Les nouvelles technologies, le développement de « l’e-commerce » et la nécessaire adaptation de notre système fiscal
Chacun l’a bien vu avec les plateformes collaboratives, et les grandes chaînes de vente sur Internet (Google, Amazon, Facebook, AirBnb, Leboncoin,etc) et la tentative de taxation (« taxe GAFA ») suspendue en attendant des propositions basées sur un modèle OCDE et qui soient acceptables par toutes les parties et tous les pays, des milliards d’euros – même et surtout en cette période de pandémie et de ralentissement du commerce traditionnel, échappent à l’impôt en France ou n’y sont pas suffisamment taxés, faussant là aussi le jeu de la concurrence.
Or cet hypothétique « accord » – remis aux Calendes grecques pour cause de crise sanitaire majeure partout en Europe et dans le Monde, chacun voit bien qu’il sera difficile à obtenir, tant les groupes visés par cette « taxe GAFA » sont puissants ! Ne serait-il pas plus opportun de fixer une « taxe sur les paiements électroniques », puisqu’aujourd’hui par exemple en France, près de 70% des consommateurs règlent leurs achats et transactions par voie électronique, environ 25% via des plateformes comme PayPal, les autres par virements ou, plus rares, par chèques bancaires ?
Une « taxe sur les paiements électroniques »
Préconisée par certains, comme Frédéric Douet, professeur de droit fiscal à l’université Rouen-Normandie et expert à l’Institut Sapiens, une « taxe » (dont le taux pourrait être de 0, 05% ou de 0,10%) pourrait ainsi de façon indolore et sans que les consommateurs aient à y penser – comme pour la TVA, ou encore la TICPE sur les carburants – pourrait venir compenser cette « taxe GAFA » bien mal engagée.

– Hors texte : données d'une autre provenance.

(* ===== verification/UringTheorems.v ===== *)
(** * The properties of the receiver and the sender *)

From stdpp Require Import base numbers list gmap fin_maps.
From Stdlib Require Import ZArith Lia.
From S2P Require Import Prelude.
From S2P Require Import SPSCQueue.
From S2P Require Import Sink.
From S2P Require Import WireProtocol.
From S2P Require Import Decoder.
From S2P Require Import DecoderProps.
From S2P Require Import Uring.
From S2P Require UringSender.
From S2P Require UringSenderProps.
From S2P Require UringReceiver.
From S2P Require UringReceiverProps.

Section receiver.
Import UringReceiver UringReceiverProps.
Context `{Build} {U S : Type} `{Uring U} `{Sink RawByteSpan S} (recv_bufs_ : nat) (N : Z).
Implicit Types (r : UringReceiver U S).

(** C29: the receiver never lets the kernel write into a buffer the decoder
    still has: if the decoder hands back buffers in the order it got them,
    [poll] re-arms exactly those, and afterwards a buffer is either with the
    kernel or with the decoder, never both.  Every span posted names a buffer
    of its own and lies within it, so the decoder can read it; and while the
    submission queue has an entry for every buffer, no buffer is lost. *)
Theorem receiver_ownership r xs rest lost m :
  rx_inv recv_bufs_ r (xs ++ rest) lost -> ring_rep N (ret_queue_ r) xs -> recv_bufs_live recv_bufs_ m ->
  exists r' n spans lost',
    receiver_poll recv_bufs_ N r = Ok (r', n) /\
    rx_inv recv_bufs_ r' (rest ++ (sp_buf_id <$> spans)) lost' /\ ring_rep N (ret_queue_ r') [] /\
    sink_log (raw_queue_ r') = sink_log (raw_queue_ r) ++ spans /\
    Forall (span_ok m) spans /\
    (forall id, id ∈ rest ++ (sp_buf_id <$> spans) ->
       id ∉ rq_data <$> queued (ring_ r') ++ flight (ring_ r')) /\
    (sq_depth (U := U) (Z.to_nat 256) -> lost' = lost).
Proof.
  intros Hi Hr Hm. destruct (receiver_poll_spec recv_bufs_ N r xs rest lost Hi Hr)
    as (r' & n & spans & lost' & E & Hi' & Hr' & Hlog & Hall & Hl).
  exists r', n, spans, lost'. split_and!; try done.
  - eapply Forall_impl; [exact Hall|]. intros span. by apply span_in_buf_ok.
  - intros id Hid Hin. pose proof (owned_nodup _ _ _ _ _ _ (ri_own _ _ _ _ Hi')) as Hnd.
    apply NoDup_app in Hnd as (_ & Hd & _). apply (Hd id Hin). apply elem_of_app. by left.
Qed.

(** A receiver that comes out of its constructor has all 64 buffers with
    the kernel and none lost. *)
Theorem receiver_starts_armed qip qi reg fd raw ret u sqpoll :
  init_ring qip qi = inl (u, sqpoll) -> 0 <= fd -> uring_ok (reg u).1 ->
  queued (reg u).1 = [] -> flight (reg u).1 = [] -> sink_ok raw ->
  sq_depth (U := U) (Z.to_nat 256) ->
  exists r, UringReceiver_new recv_bufs_ qip qi reg fd raw ret = Ok (inl r) /\
    rx_inv recv_bufs_ r [] [] /\ rq_data <$> queued (ring_ r) ++ flight (ring_ r) ≡ₚ seqZ 0 64.
Proof.
  intros. destruct (UringReceiver_new_spec recv_bufs_ qip qi reg fd raw ret u sqpoll)
    as (r & E & Hi & _); [done|by intros _|done..|]. exists r. split_and!; try done.
  pose proof (ow_all _ _ _ _ _ _ (ri_own _ _ _ _ Hi)) as Hall. cbn [app] in Hall.
  by rewrite app_nil_r in Hall.
Qed.

End receiver.

Section sender.
Import UringSender UringSenderProps.
Context `{Build} {U : Type} `{Uring U} (send_bufs_ : nat) (N : Z).
Implicit Types (s : UringSender U).

(** C30: when there are enough free buffers, [poll] serialises every report of
    the outbound queue, in order, each into a buffer of its own, and queues a
    SEND of exactly those bytes, behind what [io_uring_submit] has left in
    the submission queue (nothing, if it submits all there is); no buffer of
    a request that is still outstanding is overwritten. *)
Theorem sender_poll_sends patience s xs :
  sq_depth (U := U) (Z.to_nat 256) -> tx_inv send_bufs_ s -> ring_rep N (out_queue_ s) xs ->
  Z.of_nat (length xs) <= free_count_ s ->
  exists s' left qs,
    sender_poll send_bufs_ N patience s = Ok (s', Z.of_nat (length xs)) /\
    tx_inv send_bufs_ s' /\ ring_rep N (out_queue_ s') [] /\ queued (ring_ s') = left ++ qs /\
    (submits_all (U := U) -> left = []) /\
    Forall2 (fun q rep => load_bytes (mem_ s') (rq_addr q) 48 = Ok (report_bytes rep) /\
                          rq_len q = 48) qs xs /\
    NoDup (rq_data <$> outstanding s') /\
    (forall q, q ∈ left ++ flight (ring_ s') ->
       load_bytes (mem_ s') (rq_addr q) 48 = load_bytes (mem_ s) (rq_addr q) 48) /\
    reports_sent_ s' = Nat.iter (length xs) (fun n => u64 (n + 1)) (reports_sent_ s).
Proof.
  intros Hd Hi Hr Hfree. unfold sender_poll.
  destruct (sender_poll_start send_bufs_ N s xs Hi Hr)
    as (s1 & -> & Hi1 & Hq1 & Hf1 & Hr1 & Hsz & _ & Hsent1 & Hm1 & ds & Hds). cbn [bind].
  rewrite Hsz, Nat2Z.id. rewrite <- (app_nil_r xs) in Hr1.
  destruct (send_loop_prefix send_bufs_ N Hd patience 1 xs [] _ 0 Hi1 Hr1) as (s' & qs & E & [] & Hr');
    [lia|]. replace (Datatypes.S (length xs)) with (length xs + 1)%nat by lia. rewrite E.
  cbn [send_loop]. rewrite (try_pop_empty N _ Hr'). cbn [bind].
  assert (tx_inv send_bufs_ (set_queue (out_queue_ s') s')) as Hi' by (destruct sa_inv; by split).
  exists (set_queue (out_queue_ s') s'), (queued (ring_ (flush_sqes s1))), qs.
  split; [done|]. split; [done|]. split; [done|]. split; [done|]. split; [done|]. split_and!.
  - apply Forall2_same_length_lookup. split; [by eapply Forall2_length|].
    intros i q rep Hq Hrep. split; [by eapply (Forall2_lookup_lr _ _ _ _ _ _ sa_bytes)|].
    apply (ti_req _ _ sa_inv). unfold outstanding. rewrite sa_queued.
    apply elem_of_app. left. apply elem_of_app. right. by eapply list_elem_of_lookup_2.
  - apply sa_inv.
  - intros q Hq. cbn [mem_ ring_ set_queue] in *. rewrite sa_flight in Hq.
    assert (q ∈ outstanding (flush_sqes s1)) as Ho by exact Hq.
    destruct (ti_req _ _ Hi1 q Ho) as [-> _]. rewrite sa_frame, Hm1; [done|].
    by apply list_elem_of_fmap_2.
  - cbn [reports_sent_ set_queue]. by rewrite sa_sent, Hsent1.
Qed.


End sender.

(** ** The theorems at work *)

#[local] Existing Instance Release.
#[local] Existing Instance small_sink.

(** A ring of 256 entries whose kernel receives 56 bytes, or sends all 48. *)
Definition ux_ring : Uring SimRing := SimRing_Uring 256 (fun _ => 56).
#[local] Existing Instance ux_ring.
Definition ux_empty : SimRing := mkSim [] [] None.

(** A ring that holds given elements. *)
Lemma ring_with {T} (N : Z) (zero : T) (xs : list T) :
  has_single_bit N -> Z.of_nat (length xs) <= N -> exists q, ring_rep N q xs.
Proof.
  intros HN Hl. destruct (push_each_fit N HN (SPSCQueue_new N zero) [] xs) as (q & _ & Hr & _);
    [by apply SPSCQueue_new_rep|simpl; lia|]. by exists q.
Qed.

Definition ux_span : RawByteSpan := mkSpan None 0 0.

Lemma receiver_starts_armed_witness :
  exists r, UringReceiver.UringReceiver_new 0 (fun _ _ => (-1, ux_empty)) (fun _ => (0, ux_empty))
    (fun u => (u, 0)) 3 (small_link ux_span) (SPSCQueue_new 8 0) = Ok (inl r) /\
    rq_data <$> queued (UringReceiver.ring_ r) ++ flight (UringReceiver.ring_ r) ≡ₚ seqZ 0 64.
Proof.
  destruct (receiver_starts_armed 0 (fun _ _ => (-1, ux_empty)) (fun _ => (0, ux_empty))
    (fun u => (u, 0)) 3 (small_link ux_span) (SPSCQueue_new 8 0) ux_empty false)
    as (r & E & _ & Hall).
  - reflexivity.
  - lia.
  - intros r Hr. discriminate Hr.
  - reflexivity.
  - reflexivity.
  - apply small_link_ok.
  - exact (sim_depth 256 (fun _ => 56)).
  - exists r. split; [exact E|exact Hall].
Defined.

(** The decoder has buffer 0 and has handed it back; the other 63 are with the
    kernel. *)
Definition ux_receiver : UringReceiver.UringReceiver SimRing (Link RawByteSpan) :=
  UringReceiver.mkReceiver
    (mkSim [] ((fun id => mkReq id (UringReceiver.recv_buf 0 id) 4096) <$> seqZ 1 63) None)
    false true 0 (false :: replicate 63 true) (small_link ux_span)
    (mkRing 1 0 (replicate 8 0)) 0 0 0.

Lemma ux_receiver_inv : UringReceiverProps.rx_inv 0 ux_receiver [0] [].
Proof.
  split.
  - intros r Hr. discriminate Hr.
  - apply small_link_ok.
  - split; [reflexivity|apply Nat2Z.is_nonneg].
  - split.
    + reflexivity.
    + exact (Permutation_app_comm (seqZ 1 63) [0]).
    + intros i. change (rq_data <$> _) with (seqZ 1 63). rewrite elem_of_seqZ.
      change (UringReceiver.buf_armed_ ux_receiver) with (false :: replicate 63 true).
      destruct i as [|i]; [cbn; split; [done|lia]|].
      rewrite lookup_cons_ne_0, lookup_replicate by done. cbn [Nat.pred].
      split; [intros [_ ?]; lia|]. intros ?. split; [done|lia].
    + intros q Hq. by apply list_elem_of_fmap in Hq as (id & -> & _).
Qed.

Lemma receiver_ownership_witness :
  exists r' n, UringReceiver.receiver_poll 0 8 ux_receiver = Ok (r', n).
Proof.
  destruct (receiver_ownership 0 8 ux_receiver [0] [] [] (live_at 0 (Z.to_nat (64 * 4096))))
    as (r' & n & spans & lost' & E & _).
  - exact ux_receiver_inv.
  - split; try done; [apply single_bit_8|split; simpl; lia..|].
    intros [|i] x Hx; [|done]. injection Hx as <-. reflexivity.
  - intros c Hc. apply live_at_Z. exact Hc.
  - exists r', n. exact E.
Defined.

Definition ux_report : ExecutionReport := mkReport Fill 1 2 3 4 5 6.
Definition ux_sender (q : OutboundQueue) : UringSender.UringSender SimRing :=
  UringSender.mkSender ux_empty false 0 (live_at 0 (Z.to_nat 12288))
    (replicate (Z.to_nat UringSender.kNumSendBufs) false) UringSender.kNumSendBufs q 0 0.

Lemma ux_sender_inv q : UringSenderProps.tx_inv 0 (ux_sender q).
Proof.
  apply UringSenderProps.fresh_sender; [intros r Hr; discriminate Hr|reflexivity..|].
  intros c Hc. by apply live_at_Z.
Qed.

Lemma single_bit_512 : has_single_bit 512.
Proof. exists 9. by split; [lia|]. Qed.

Lemma sender_poll_sends_witness :
  exists s s', UringSender.sender_poll 0 512 7 s = Ok (s', 3) /\
    length (queued (UringSender.ring_ s')) = 3%nat.
Proof.
  destruct (ring_with 512 ux_report (replicate 3 ux_report) single_bit_512) as [q Hq]; [simpl; lia|].
  destruct (sender_poll_sends 0 512 7 (ux_sender q) (replicate 3 ux_report)) as (s' & left & qs & E & _ & _ & Hq' & Hleft & Hqs & _).
  - exact (sim_depth 256 (fun _ => 56)).
  - apply ux_sender_inv.
  - exact Hq.
  - vm_compute. discriminate.
  - exists (ux_sender q), s'. split; [exact E|].
    rewrite Hq', (Hleft (sim_submits_all 256 (fun _ => 56))). exact (Forall2_length _ _ _ Hqs).
Defined.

Un prélèvement unique selon trois « tranches » de revenus
Idée avancée par ce même professeur, une contribution assise sur le revenu brut avec disparition de toutes niches fiscales (dont l’utilité et l’efficacité économique a d’ailleurs souvent été contestée, par la Cour des Comptes ou par d’autres voix), pourrait avantageusement et par son rendement, être à la fois être « équitable » parce que tenant compte d’une certaine progressivité, et remplacer l’actuel impôt sur le revenu, l’impôt sur les sociétés, la CSG, CRDS etc.
Un taux de « 0 » (zéro) % pourrait être défini jusqu’à 1 900 à 2 000 euros de revenus bruts mensuels, et si l’on calque le barème actuel de l’impôt sur le revenu, une seconde tranche pourrait être taxée à 14% [*] pour des revenus bruts mensuels compris entre 1 901 euros bruts et 5 000 euros, puis une dernière tranche serait taxée à 30% pour les revenus bruts mensuels supérieurs à 5 000 euros bruts par mois. 55% des Français gagnent moins de 1 900 euros par mois, 40% gagnent entre 2 000 et 5 000 euros par mois, et 5% gagnent au-delà.
Environ 14 millions de foyers ne paieraient pas cette « contribution unique ». On assisterait donc à un énorme regain de pouvoir d’achat, d’autant que la suppression de l’impôt sur les sociétés d’une part donnerait des « marges de manœuvre et de compétitivité importantes à nos entreprises – qui pourraient également recruter et augmenter les rémunérations, et que d’autre part la disparition de l’impôt sur le revenu et des CSG, CRDS, également « boosteraient » les salaires autant que le pouvoir d’achat des Français, redynamisant toute l’économie et la rendant compétitive ! De quoi réconcilier les Français avec l’impôt !
[*] les montants et chiffres ne sont pas ceux proposés par M. Frédéric Douet dans son article publié le 2 avril 2020 par l’Institut Sapiens.